Santa Teresa è altrettanto immersa nella devozione al Sacro Cuore della Francia del XIX secolo (il direttore spirituale della famiglia, Pichon, era apostolo del Sacro Cuore, la sorella di Teresa prese il nome del Sacro Cuore, il monastero di Teresa era dedicato a questa devozione). Già quando Teresa ha 15 anni vive questa relazione con il Cuore di Gesù. Gesù è «Colui il cui cuore batteva all’unisono col mio» (DN 134). Con Gesù vive un rapporto molto personale di fiducia, di amicizia; in Maddalena vede una donna che comprende «gli abissi d’amore e di misericordia del Cuore di Gesù» (DN 136). Un cuore che libera Teresa da ogni timore, un Cuore, quello di Gesù che le chiede piccolezza, umiltà, che non le chiede sforzi di perfezione, ma dedizione e fiducia: «Ciò che gli piace è di vedermi amare la mia piccolezza e la mia povertà» (DN 138).
La Compagnia di Gesù crede molto nell’educazione del cuore e gli Esercizi sono un percorso che garantiscono questo cammino, al punto da considerare sant’Ignazio «un maestro degli affetti» (DN 144), un maestro che aiuta l’esercitante a entrare in dialogo con il Signore in una relazione «cuore a cuore» (DN 144); una relazione non costruita attraverso «le nostre capacità e i nostri sforzi, si chiede come dono» (DN 145).
4. Il Cuore di Gesù consola e chiede pentimento
La consapevolezza che Gesù ha donato la sua vita per noi fino alla morte, a causa dei nostri peccati, accogliendo tutta la sofferenza che questo gli ha richiesto, porta anche noi a partecipare alla sua sofferenza consolandolo: «Se l’Amato è il più importante, come allora non volerlo consolare?» (DN 152). È la nostra fede che ci conduce a questa partecipazione.
Come credenti possiamo partecipare all’unico Mistero Pasquale: «Mentre cerchiamo di offrire qualcosa a Cristo per la sua consolazione, le nostre stesse sofferenze vengono illuminate e trasfigurate dalla luce pasquale dell’amore» (DN 157). Gesù Cristo ha partecipato alla nostra vita, alle nostre sofferenze, si è fatto carico delle nostre fragilità, «ha voluto vivere anticipatamente come capo ciò che avrebbe vissuto il suo corpo ecclesiale, tanto nelle ferite quanto nelle consolazioni» (DN 157). Partecipare anche noi a questa duplice dimensione significa vivere una importante esperienza spirituale che possiamo compiere non da soli, ma insieme come Chiesa in cammino.

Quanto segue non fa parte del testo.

(** * LDA by collapsed Gibbs sampling: a shallow embedding of
      [src/TopicModel/LDAModel.hpp]

    The C++ templates [DocumentLDA<_TW>], [ModelStateLDA<_TW>] and
    [LDAModel<_TW>] are rendered as Rocq definitions inside a section whose
    variable [TW] plays the role of the template parameter [_TW].  Scalars
    of type [FLOAT] and [double] are kept abstract behind the class
    [FloatOps]; two instances are given at the end of the definitions:
    IEEE-754 binary32/binary64 (through [SpecFloat]) and exact integer
    arithmetic.  Everything declared in headers other than [LDAModel.hpp]
    ([math::digammaT], [math::lgammaT], [updateCnt], [forRandom], the random
    generator, the thread pool) is a field of the class [Collaborators]. *)

From Stdlib Require Import ZArith Bool Lia.
From Stdlib Require Import SpecFloat.
From stdpp Require Import base option list.

Open Scope Z_scope.

(** ** Scalars *)

(** [enum class TermWeight { one, idf, pmi, size }] *)
Module TermWeight.
Inductive t : Set := one | idf | pmi | size.

Definition is_one (tw : t) : bool :=
  match tw with one => true | _ => false end.
Definition is_idf (tw : t) : bool :=
  match tw with idf => true | _ => false end.
Definition is_pmi (tw : t) : bool :=
  match tw with pmi => true | _ => false end.
End TermWeight.

(** Floating-point arithmetic as the code uses it: [FLOAT] is the 32-bit
    type, [DOUBLE] the accumulator of the log-likelihood. *)
Class FloatOps : Type := {
  FLOAT : Type;
  DOUBLE : Type;
  f_of_Z : Z -> FLOAT;            (* integer to float conversion *)
  f_to_Z : FLOAT -> Z;            (* float to integer conversion *)
  fadd : FLOAT -> FLOAT -> FLOAT;
  fsub : FLOAT -> FLOAT -> FLOAT;
  fmul : FLOAT -> FLOAT -> FLOAT;
  fdiv : FLOAT -> FLOAT -> FLOAT;
  fltb : FLOAT -> FLOAT -> bool;  (* operator< *)
  feqb : FLOAT -> FLOAT -> bool;  (* operator== *)
  d_of_Z : Z -> DOUBLE;
  f2d : FLOAT -> DOUBLE;          (* widening conversion *)
  dadd : DOUBLE -> DOUBLE -> DOUBLE;
  dsub : DOUBLE -> DOUBLE -> DOUBLE
}.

Abbiamo la possibilità, poi, come credenti, di riconoscere le nostre schiavitù, e di purificarci da esse, poiché «l’amore ha bisogno della purificazione delle lacrime che alla fine ci lasciano più assetati di Dio e meno ossessionati da noi stessi» (DN 158). Più cresce in noi «il desiderio di consolare il Signore, tanto più si approfondisce la compunzione del cuore credente» (DN 159). La compunzione «non è un senso di colpa che ci butta a terra, non è uno scrupolo che ci paralizza, ma è un pungolo benefico che brucia dentro e guarisce» (DN 159) il cuore; esso accoglie la presenza dello Spirito Santo che matura in noi la consapevolezza del peccato commesso verso Dio e verso i fratelli e le sorelle. Si tratta del pentimento che, attraverso le lacrime, scava la durezza del nostro cuore. Scopriamo così «il miracolo della tristezza, della buona tristezza che porta alla dolcezza» (DN 159). È una grazia da chiedere al Signore, un atto di amore che è saggezza e verità, in luogo di «freddi, distanti, calcolati e minimi atti d’amore di cui siamo capaci noi che pretendiamo di possedere una fede più riflessiva, coltivata e matura» (DN 160).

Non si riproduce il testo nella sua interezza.